We tried bin sizes of 40 and 50, but MCMC often failed with or without informative priors. Therefore, we tested smaller bin sizes: B = 10, 15, 20, 25, or 30. The 261 masked biomarkers were randomly shuffled into roughly equally sized bins. The biomarkers in each bin entered one imputation model together with auxiliary variables. To study imputation quality, we computed mean DR and MADC for ten imputed data sets from each imputation model per bin size per shuffle. In addition, we randomly shuffled the biomarkers ten times given each bin size, so that for each bin size, there were ten values of mean DR and ten values of MADC.

Figures 2 and 3 display imputation quality in terms of mean DR and MADC, respectively, for combinations of bin sizes, informative priors, and FCS versus MCMC methods. We found that imputation quality improved with increasing bin size. In the absence of an informative prior, with a bin size of 25 or 30, more than half of the imputations did not converge. However, using a prior led to smaller mean DR and MADC, even with small bin sizes. Compared with a bin size of 30, a bin size of 25 provided similar imputation quality with more successful imputations in the presences of an informative prior. All other aspects being equal, FCS had poorer quality than MCMC, that is, greater mean DR and greater MADC. Using the frequency of extreme values, we drew the same conclusion (Supplementary Table 1). We decided to impute with a bin size of 25 using MCMC with an informative prior.

Figure 2

Imputation quality metric: mean distance ratio (DR) by bin size and imputation method. Results are based on simulated data. For each combination of bin size and prior information, ten shuffles were performed and ten datasets were imputed within each bin. Bin‐specific datasets were merged within each shuffle. Mean DR was calculated across the ten datasets within each shuffle. (Smaller DR indicates less distance between the imputed data and original data.) Mean DR decreased with increasing bin size. MCMC with prior information generated data with smaller DR than either FCS or MCMC without priors. Failure to finish imputation was common with bin sizes of 25 and 30 when no prior was used in MCMC.

Figure 3

Imputation quality metric: mean absolute difference in correlations (MADC) by bin size and imputation method. MADC decreased with increasing bin size. MCMC with prior information generated data with smaller differences in correlation matrices than either FCS or MCMC without priors. The mean and standard deviation of the absolute correlation coefficients in complete data are 0.13 and 0.10.

Assessing stepwise selection following imputation

We first used the complete data to assess how many shuffles were needed to produce a stable panel in stepwise selection. The frequency that a marker was selected (p < 0.05 to enter and stay) in bin‐specific models was defined as the inclusion frequency. We created three ‘gold standards’ by running 7200 shuffles of 261 markers with a bin size of 25, one for each inclusion frequency threshold: 40, 50, and 60%. We used Cohen's kappa statistic to quantify agreement between the gold standard and the panel selected under various numbers of shuffles (20 to 220 by 40). Details are in Appendix B. We found that 140 shuffles were sufficient to obtain stable selection results with 261 complete biomarkers (Figure 4).

Figure 4

Kappa statistics for model selection results based on complete data of 261 biomarkers by number of shuffles into bins of size 25. Kappa quantifies the agreement between selection results based on specific numbers of shuffles versus a gold standard obtained from 7200 shuffles. We ran stepwise selection within bins holding ~25 biomarkers. Given n shuffles, we called a biomarker ‘important’ if it was selected at least 40, 50, or 60% among n times. From these results, we concluded that 140 shuffles were sufficient for a stable panel.
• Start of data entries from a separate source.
(** the permissions once [cond_wait] has queued its waiter and cleared the holder *)
Lemma cond_wait_TI c l ws : k.(conds) !! c = Some ws → k.(locks) !! l = Some (Some k.(current)) →
  let t := k.(current) in
  TI (<[t := [FSemaUp (SemaLock l); FSemaDown (SemaCond t); FLockAcquire l; FCondReturn]]> (frames_of k))
     (upd_holder l None (upd_cond c (ws ++ [SemaCond t]) (upd_val (SemaCond t) 0 (view_of k)))).
Proof using HV.
  intros Hc Hl t. set (v' := [_; _; _; _]).
  assert (Hnil : ¬ cond_waits t ((<[t := []]> (frames_of k)) !!! t)).
  { rewrite lookup_total_insert_eq. no_waits. }
  assert (HT1 : TI (<[t := []]> (frames_of k)) (upd_val (SemaCond t) 0 (view_of k))).
  { apply (TI_new_val _ _ (vi_ti _ _ HV)). apply (cond_unlisted _ _ (vi_ti _ _ HV)). by left. }
  destruct (ti_lock _ _ HT1 l _ Hl) as (n & Hn & _).
  assert (HT2 : TI (<[t := v']> (frames_of k)) (upd_holder l None (upd_val (SemaCond t) 0 (view_of k)))).
  { rewrite <- (insert_insert_eq (frames_of k) t v' []).
    apply (TI_release _ _ _ HT1 l); try done; [by rewrite lookup_insert_eq|].
    intros f Hf. repeat (apply elem_of_cons in Hf as [->|Hf]; [|]); simpl.
    - split; [by exists n|]. rewrite lookup_insert_eq. by eexists.
    - rewrite lookup_insert_eq. by eexists.
    - exists None. by rewrite lookup_insert_eq.
    - done.
    - by apply elem_of_nil in Hf. }
  assert (Hun : ∀ c' ws', conds k !! c' = Some ws' → SemaCond t ∉ ws').
  { apply (cond_unlisted _ _ (vi_ti _ _ HV)). by left. }
  apply (TI_cond_push _ _ HT2 t c ws Hc); [|simpl; by rewrite lookup_insert_eq|exact Hun].
  rewrite lookup_total_insert_eq. left. right. left.
Qed.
To evaluate the process with our masked data, we imputed 20 data sets using a bin size of 25 and the MCMC approach with an informative prior. We performed stepwise selection based on the RR method within each bin on the 20 stacked data sets. For this, we revised a SAS macro from Chen (https://www.biostat.wisc.edu/sites/default/files/tr_217.pdf, accessed July 30, 2012) to perform stepwise selection in conditional logistic models. At all inclusion frequency thresholds, agreement increased until ~140 shuffles, above which kappa values were ≥0.8. As expected, kappa values for imputed data were smaller than for complete data (Figure 5).

Figure 5

Kappa statistics based on imputed data for the 261 biomarkers after introducing missing values. Kappa values compare the presence/absence of biomarkers in the gold standard model (complete data, filled symbols) versus the imputed data (20 imputations, open symbols). For each combination of number of shuffles (n) and selection threshold (t), kappa from the complete data is the average from ten replications. Kappa values were calculated by comparing selection results with a gold standard (as in Figure 4). Kappa values are generally smaller than those based on the complete data. It appears that kappa does not improve with more than 140 shuffles.
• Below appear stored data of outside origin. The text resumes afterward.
(* ===== verification/Random.v ===== *)
(** lib/random.c: the pseudo-random number generator, RC4.

    The state is the array [s], the two indices and the flag of the source; bytes
    are integers reduced modulo 256 where they are stored. *)

From S2P Require Import Prelude.

Record rng := mk_rng { s : list Z; s_i : Z; s_j : Z; inited : bool }.

(** [swap_byte (s + i, s + j)] *)
Definition swap_byte (l : list Z) (i j : Z) : outcome (list Z) :=
  a ← ofault (l !! Z.to_nat i);
  b ← ofault (l !! Z.to_nat j);
  Ok (<[Z.to_nat j := a]> (<[Z.to_nat i := b]> l)).

(** byte [k] of [seed], as it lies in memory *)
Definition seed_byte (seed k : Z) : Z := (seed / 256 ^ k) mod 256.

(** the second loop of [random_init], [n] turns from [i] *)
Fixpoint init_loop (l : list Z) (seed i j : Z) (n : nat) : outcome (list Z) :=
  match n with
  | O => Ok l
  | S n' =>
      x ← ofault (l !! Z.to_nat i);
      let j := u8 (j + (x + seed_byte seed (i mod 4))) in
      l' ← swap_byte l i j;
      init_loop l' seed (i + 1) j n'
  end.

Definition random_init (seed : Z) : outcome rng :=
  l ← init_loop (seqZ 0 256) seed 0 0 256; Ok (mk_rng l 0 0 true).

(** one turn of the loop of [random_bytes] *)
Definition random_byte (g : rng) : outcome (Z * rng) :=
  let i := u8 (g.(s_i) + 1) in
  x ← ofault (g.(s) !! Z.to_nat i);
  let j := u8 (g.(s_j) + x) in
  l ← swap_byte g.(s) i j;
  a ← ofault (l !! Z.to_nat i);
  b ← ofault (l !! Z.to_nat j);
  c ← ofault (l !! Z.to_nat (u8 (a + b)));
  Ok (c, mk_rng l i j g.(inited)).

Fixpoint bytes_loop (g : rng) (size : nat) : outcome (list Z * rng) :=
  match size with
  | O => Ok ([], g)
  | S n => '(c, g1) ← random_byte g; '(buf, g2) ← bytes_loop g1 n; Ok (c :: buf, g2)
  end.

Definition random_bytes (g : rng) (size : nat) : outcome (list Z * rng) :=
  g ← (if g.(inited) then Ok g else random_init 0); bytes_loop g size.

Definition random_ulong (g : rng) : outcome (Z * rng) :=
  '(buf, g') ← random_bytes g 4;
  Ok (foldr (λ c r, c + 256 * r) 0 buf, g').

(** * The state stays a permutation of the bytes *)

Definition bytes_perm (l : list Z) : Prop :=
  length l = 256%nat ∧ NoDup l ∧ ∀ x, x ∈ l → 0 ≤ x < 256.

Lemma bytes_perm_iff l : bytes_perm l ↔ l ≡ₚ seqZ 0 256.
Proof.
  split.
  - intros (Hlen & Hnd & Hin). apply submseteq_length_Permutation; [|by rewrite Hlen].
    apply NoDup_submseteq; [done|]. intros x Hx. apply elem_of_seqZ. apply Hin in Hx. lia.
  - intros Hp. split_and!.
    + by rewrite Hp.
    + rewrite Hp. apply NoDup_seqZ.
    + intros x. rewrite Hp, elem_of_seqZ. lia.
Qed.

Lemma perm_lookup l i : bytes_perm l → 0 ≤ i < 256 → ∃ x, l !! Z.to_nat i = Some x ∧ 0 ≤ x < 256.
Proof.
  intros (Hlen & _ & Hin) Hi. destruct (lookup_lt_is_Some_2 l (Z.to_nat i)) as [x Hx]; [lia|].
  exists x. split; [done|]. apply Hin. by eapply list_elem_of_lookup_2.
Qed.

Lemma swap_byte_spec l i j : bytes_perm l → 0 ≤ i < 256 → 0 ≤ j < 256 →
  ∃ l', swap_byte l i j = Ok l' ∧ bytes_perm l'.
Proof.
  intros Hp Hi Hj. destruct (perm_lookup l i Hp Hi) as (a & Ea & Ha). destruct (perm_lookup l j Hp Hj) as (b & Eb & Hb).
  unfold swap_byte. rewrite Ea. simpl. rewrite Eb. simpl. eexists. split; [done|].
  destruct Hp as (Hlen & Hnd & Hin). set (p := Z.to_nat i) in *. set (q := Z.to_nat j) in *.
  assert (Hl : ∀ k, <[q := a]> (<[p := b]> l) !! k = if decide (k = q) then Some a else if decide (k = p) then Some b else l !! k).
  { intros k. destruct (decide (k = q)) as [->|]; [rewrite list_lookup_insert_eq; [done|rewrite length_insert; lia]|].
    rewrite list_lookup_insert_ne by done. destruct (decide (k = p)) as [->|]; [by rewrite list_lookup_insert_eq by lia|].
    by rewrite list_lookup_insert_ne. }
  split_and!.
  - by rewrite !length_insert.
  - apply NoDup_alt. intros k1 k2 x. rewrite !Hl. rewrite NoDup_alt in Hnd.
    repeat destruct (decide _); intros ??; simplify_eq; try done; naive_solver.
  - intros x [k Hk]%list_elem_of_lookup. rewrite Hl in Hk. repeat destruct (decide _); simplify_eq; auto.
    apply Hin. by eapply list_elem_of_lookup_2.
Qed.

Lemma init_loop_spec seed n : ∀ l i j, bytes_perm l → 0 ≤ i → i + Z.of_nat n ≤ 256 →
  ∃ l', init_loop l seed i j n = Ok l' ∧ bytes_perm l'.
Proof.
  induction n as [|n IH]; intros l i j Hl Hi Hn; [by exists l|]. cbn [init_loop].
  destruct (perm_lookup l i Hl ltac:(lia)) as (x & -> & Hx). simpl.
  pose proof (u8_range (j + (x + seed_byte seed (i mod 4)))) as Hj.
  destruct (swap_byte_spec l i (u8 (j + (x + seed_byte seed (i mod 4)))) Hl) as (l' & -> & Hl'); [lia|done|]. simpl.
  apply IH; [done|lia|lia].
Qed.

Lemma bytes_perm_init : bytes_perm (seqZ 0 256).
Proof. by apply bytes_perm_iff. Qed.

Lemma random_init_perm seed : ∃ g, random_init seed = Ok g ∧ bytes_perm g.(s) ∧ g.(inited) = true.
Proof.
  unfold random_init. destruct (init_loop_spec seed 256 (seqZ 0 256) 0 0 bytes_perm_init) as (l & E & Hl); [lia|lia|].
  eexists. rewrite E. done.
Qed.

Lemma random_byte_spec g : bytes_perm g.(s) →
  ∃ c g', random_byte g = Ok (c, g') ∧ 0 ≤ c < 256 ∧ bytes_perm g'.(s) ∧ g'.(inited) = g.(inited).
Proof.
  intros Hg. unfold random_byte. pose proof (u8_range (s_i g + 1)) as Hi.
  destruct (perm_lookup _ _ Hg Hi) as (x & -> & Hx). simpl. pose proof (u8_range (s_j g + x)) as Hj.
  destruct (swap_byte_spec _ _ _ Hg Hi Hj) as (l & -> & Hl). simpl.
  destruct (perm_lookup _ _ Hl Hi) as (a & -> & _). simpl. destruct (perm_lookup _ _ Hl Hj) as (b & -> & _). simpl.
  destruct (perm_lookup _ _ Hl (u8_range (a + b))) as (c & -> & Hc). simpl. eauto 10.
Qed.

Lemma bytes_loop_spec n : ∀ g, bytes_perm g.(s) → ∃ buf g', bytes_loop g n = Ok (buf, g') ∧
  length buf = n ∧ (∀ c, c ∈ buf → 0 ≤ c < 256) ∧ bytes_perm g'.(s) ∧ g'.(inited) = g.(inited).
Proof.
  induction n as [|n IH]; intros g Hg.
  { exists [], g. split_and!; try done. by intros c ?%elem_of_nil. }
  cbn [bytes_loop]. destruct (random_byte_spec g Hg) as (c & g1 & -> & Hc & Hg1 & Hi1). simpl.
  destruct (IH g1 Hg1) as (buf & g2 & -> & Hlen & Hb & Hg2 & Hi2). simpl. exists (c :: buf), g2.
  split_and!; [done|simpl; lia| |done|congruence]. intros d [->|Hd]%elem_of_cons; auto.
Qed.

(** the generator may be used: it has not been initialised, or its array is a
    permutation of the bytes *)
Definition rng_ok (g : rng) : Prop := g.(inited) = true → g.(s) ≡ₚ seqZ 0 256.

(** Whatever the state and the seed, [random_bytes] stays within its array, fills
    the buffer with bytes, and leaves the array a permutation of 0, ..., 255. *)
Theorem random_bytes_spec g n : rng_ok g → ∃ buf g', random_bytes g n = Ok (buf, g') ∧
  length buf = n ∧ (∀ c, c ∈ buf → 0 ≤ c < 256) ∧ g'.(s) ≡ₚ seqZ 0 256 ∧ g'.(inited) = true.
Proof.
  intros Hg. unfold random_bytes.
  assert (∃ g0, (if inited g then Ok g else random_init 0) = Ok g0 ∧ bytes_perm (s g0) ∧ inited g0 = true) as (g0 & -> & Hp & Hi).
  { destruct (inited g) eqn:E; [|apply random_init_perm]. exists g. split_and!; [done| |done]. by apply bytes_perm_iff, Hg. }
  simpl. destruct (bytes_loop_spec n g0 Hp) as (buf & g' & E & Hlen & Hb & Hp' & Hi').
  exists buf, g'. split_and!; [done..|by apply bytes_perm_iff|congruence].
Qed.

Lemma random_bytes_spec_witness : ∃ buf g', random_bytes (mk_rng (replicate 256 0) 0 0 false) 3 = Ok (buf, g') ∧
  length buf = 3%nat ∧ (∀ c, c ∈ buf → 0 ≤ c < 256) ∧ g'.(s) ≡ₚ seqZ 0 256 ∧ g'.(inited) = true.
Proof. apply (random_bytes_spec (mk_rng (replicate 256 0) 0 0 false) 3). intros H. discriminate H. Defined.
Table 1 shows the numbers of biomarkers selected per bin and per shuffle using complete data and imputed data. The median number of selected biomarkers per bin was 2, whereas the median number per shuffle was 18 to 19. Typically, one or two fewer biomarkers were selected with imputed data than with complete data.

Table 1

Number of biomarkers selected in conditional logistic models per bin and per shuffle.

Statistic	Observed complete data		Imputed dataa
	Per bin	Per shuffle	Per bin	Per shuffle
Min	0	13	0	11
Q1	1	18	1	16
Median	2	19	2	18
Q3	3	21	2	20
Max	10	28	9	26

The imputed data are based on 135 case–control pairs, 261 biomarkers (≤40% missingness), a bin size of 25, and imputation using MCMC with priors.

Conclusions from simulation study

From these simulation studies, we drew three primary conclusions. First, bigger bin sizes improved imputation quality, but the imputation model failed to converge with very large bins. A bin size of 25 was the optimal choice given our sample size. Second, the MCMC approach with informative priors produced higher quality imputation results than other approaches. Third, with 261 biomarkers (135 case–control pairs, ≤40% missing data per biomarker), we needed at least 140 shuffles to obtain a stable panel of selected biomarkers.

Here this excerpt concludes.